国家自然科学基金(62232016, 62102406, 61902384); 中国科学院战略性先导科技专项(XDC02020300); 前沿科技创新专项(2019QY1403)
快速的漏洞成因分析是漏洞修复中的关键一环, 也一直是学术界和工业界关注的热点. 现有基于大量测试样本执行记录进行统计特征分析的漏洞成因分析方法, 存在随机性噪声、重要逻辑关联指令缺失等问题, 其中根据测试集测量, 现有统计方法中的随机性噪声占比达到了61%以上. 针对上述问题, 提出一种基于局部路径图的漏洞成因分析方法, 其从执行路径中, 提取函数间调用图和函数内控制流转移图等漏洞关联信息. 并以此为基础筛除漏洞成因无关指令(即噪声指令), 构建成因点逻辑关系并补充缺失的重要指令, 实现一个面向二进制软件的自动化漏洞成因分析系统LGBRoot. 系统在20个公开的CVE内存破坏漏洞数据集上进行验证. 单个样本成因分析平均耗时12.4 s, 实验数据表明, 系统可以自动剔除56.2%噪声指令和补充并联结20个可视化漏洞成因相关点指令间的逻辑结构, 加快分析人员的漏洞分析速度.

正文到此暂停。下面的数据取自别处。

(* ===== verification/Vmlinux510.v ===== *)
(** The kernel's types, from pkg/ebpf/headers/arm64/vmlinux_510.h, a generated
    header: the structures whose members the programs read or whose size they
    use, and every type these contain by value, in the order of use.  The names
    are those of the header with the kind in front ([struct_], [union_], [t_]
    for a typedef). *)
From stdpp Require Import strings.
From S2P Require Import Prelude KernelTypes.
Open Scope Z_scope.
Open Scope string_scope.

Definition struct_list_head : kty := KStruct [F "next" KPtr; F "prev" KPtr].

Definition struct_rb_node : kty := KStruct [
  F "__rb_parent_color" c_long;
  F "rb_right" KPtr;
  F "rb_left" KPtr].

Definition t___u64 : kty := c_llong.

Definition t_u64 : kty := t___u64.

Definition struct_hlist_node : kty := KStruct [F "next" KPtr; F "pprev" KPtr].

Definition t___s64 : kty := c_llong.

Definition t_s64 : kty := t___s64.

Definition t_atomic64_t : kty := KStruct [F "counter" t_s64].

Definition t_atomic_long_t : kty := t_atomic64_t.

Definition t_local_t : kty := KStruct [F "a" t_atomic_long_t].

Definition t_local64_t : kty := KStruct [F "a" t_local_t].

Definition t___u32 : kty := c_int.

Definition t___s32 : kty := c_int.

Definition t___u16 : kty := c_short.

Definition struct_perf_event_attr : kty := KStruct [
  F "type" t___u32;
  F "size" t___u32;
  F "config" t___u64;
  F "" (KUnion [
    F "sample_period" t___u64;
    F "sample_freq" t___u64]);
  F "sample_type" t___u64;
  F "read_format" t___u64;
  B "disabled" t___u64 1;
  B "inherit" t___u64 1;
  B "pinned" t___u64 1;
  B "exclusive" t___u64 1;
  B "exclude_user" t___u64 1;
  B "exclude_kernel" t___u64 1;
  B "exclude_hv" t___u64 1;
  B "exclude_idle" t___u64 1;
  B "mmap" t___u64 1;
  B "comm" t___u64 1;
  B "freq" t___u64 1;
  B "inherit_stat" t___u64 1;
  B "enable_on_exec" t___u64 1;
  B "task" t___u64 1;
  B "watermark" t___u64 1;
  B "precise_ip" t___u64 2;
  B "mmap_data" t___u64 1;
  B "sample_id_all" t___u64 1;
  B "exclude_host" t___u64 1;
  B "exclude_guest" t___u64 1;
  B "exclude_callchain_kernel" t___u64 1;
  B "exclude_callchain_user" t___u64 1;
  B "mmap2" t___u64 1;
  B "comm_exec" t___u64 1;
  B "use_clockid" t___u64 1;
  B "context_switch" t___u64 1;
  B "write_backward" t___u64 1;
  B "namespaces" t___u64 1;
  B "ksymbol" t___u64 1;
  B "bpf_event" t___u64 1;
  B "aux_output" t___u64 1;
  B "cgroup" t___u64 1;
  B "text_poke" t___u64 1;
  B "__reserved_1" t___u64 30;
  F "" (KUnion [
    F "wakeup_events" t___u32;
    F "wakeup_watermark" t___u32]);
  F "bp_type" t___u32;
  F "" (KUnion [
    F "bp_addr" t___u64;
    F "kprobe_func" t___u64;
    F "uprobe_path" t___u64;
    F "config1" t___u64]);
  F "" (KUnion [
    F "bp_len" t___u64;
    F "kprobe_addr" t___u64;
    F "probe_offset" t___u64;
    F "config2" t___u64]);
  F "branch_sample_type" t___u64;
  F "sample_regs_user" t___u64;
  F "sample_stack_user" t___u32;
  F "clockid" t___s32;
  F "sample_regs_intr" t___u64;
  F "aux_watermark" t___u32;
  F "sample_max_stack" t___u16;
  F "__reserved_2" t___u16;
  F "aux_sample_size" t___u32;
  F "__reserved_3" t___u32].

Definition t_u16 : kty := t___u16.

Definition struct_hw_perf_event_extra : kty := KStruct [
  F "config" t_u64;
  F "reg" c_int;
  F "alloc" c_int;
  F "idx" c_int].

Definition t_ktime_t : kty := t_s64.

Definition struct_timerqueue_node : kty := KStruct [
  F "node" struct_rb_node;
  F "expires" t_ktime_t].

Definition t___u8 : kty := c_char.

Definition t_u8 : kty := t___u8.

Definition struct_hrtimer : kty := KStruct [
  F "node" struct_timerqueue_node;
  F "_softexpires" t_ktime_t;
  F "function" KPtr;
  F "base" KPtr;
  F "state" t_u8;
  F "is_rel" t_u8;
  F "is_soft" t_u8;
  F "is_hard" t_u8].

Definition t_u32 : kty := t___u32.

Definition struct_arch_hw_breakpoint_ctrl : kty := KStruct [
  B "__reserved" t_u32 19;
  B "len" t_u32 8;
  B "type" t_u32 2;
  B "privilege" t_u32 2;
  B "enabled" t_u32 1].

Definition struct_arch_hw_breakpoint : kty := KStruct [
  F "address" t_u64;
  F "trigger" t_u64;
  F "ctrl" struct_arch_hw_breakpoint_ctrl].

Definition struct_hw_perf_event : kty := KStruct [
  F "" (KUnion [
    F "" (KStruct [
      F "config" t_u64;
      F "last_tag" t_u64;
      F "config_base" c_long;
      F "event_base" c_long;
      F "event_base_rdpmc" c_int;
      F "idx" c_int;
      F "last_cpu" c_int;
      F "flags" c_int;
      F "extra_reg" struct_hw_perf_event_extra;
      F "branch_reg" struct_hw_perf_event_extra]);
    F "" (KStruct [
      F "hrtimer" struct_hrtimer]);
    F "" (KStruct [
      F "tp_list" struct_list_head]);
    F "" (KStruct [
      F "pwr_acc" t_u64;
      F "ptsc" t_u64]);
    F "" (KStruct [
      F "info" struct_arch_hw_breakpoint;
      F "bp_list" struct_list_head]);
    F "" (KStruct [
      F "iommu_bank" t_u8;
      F "iommu_cntr" t_u8;
      F "padding" t_u16;
      F "conf" t_u64;
      F "conf1" t_u64])]);
  F "target" KPtr;
  F "addr_filters" KPtr;
  F "addr_filters_gen" c_long;
  F "state" c_int;
  F "prev_count" t_local64_t;
  F "sample_period" t_u64;
  F "" (KUnion [
    F "" (KStruct [
      F "last_period" t_u64;
      F "period_left" t_local64_t]);
    F "" (KStruct [
      F "saved_metric" t_u64;
      F "saved_slots" t_u64])]);
  F "interrupts_seq" t_u64;
  F "interrupts" t_u64;
  F "freq_time_stamp" t_u64;
  F "freq_count_stamp" t_u64].

Definition t_atomic_t : kty := KStruct [F "counter" c_int].

Definition struct_qspinlock : kty := KStruct [
  F "" (KUnion [
    F "val" t_atomic_t;
    F "" (KStruct [
      F "locked" t_u8;
      F "pending" t_u8]);
    F "" (KStruct [
      F "locked_pending" t_u16;
      F "tail" t_u16])])].

Definition t_arch_spinlock_t : kty := struct_qspinlock.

Fast vulnerability root cause analysis is crucial for patching vulnerabilities and has always been a hotspot in academia and industry. The existing vulnerability root cause analysis methods based on the statistical feature analysis of a large number of test sample execution records have problems such as random noise and missing important logical correlation instructions. According to the test set measurement in this study, the proportion of random noise in the existing statistical methods reaches more than 61%. To solve the above problems, this study proposes a vulnerability root cause analysis method based on the local path graph, which extracts vulnerability-related information such as the inter-function call graph and intra-function control flow transfer graph from the execution paths. The local path graph is utilized for eliminating irrelevant instruction (i.e., noise instructions) elimination, constructing the logic relations for vulnerability root cause relevant points, and adding missing critical instructions. An automated root cause analysis system for binary software, LGBRoot, has been implemented. The effectiveness of the system has been evaluated on a dataset of 20 public CVE memory corruption vulnerabilities. The average time for single-sample root cause analysis is 12.4 seconds. The experimental data show that the system can automatically eliminate 56.2% of noise instructions, and mend as well as visualize the 20 logical structures of vulnerability root cause relevant points, speeding up the vulnerability analysis of analysts.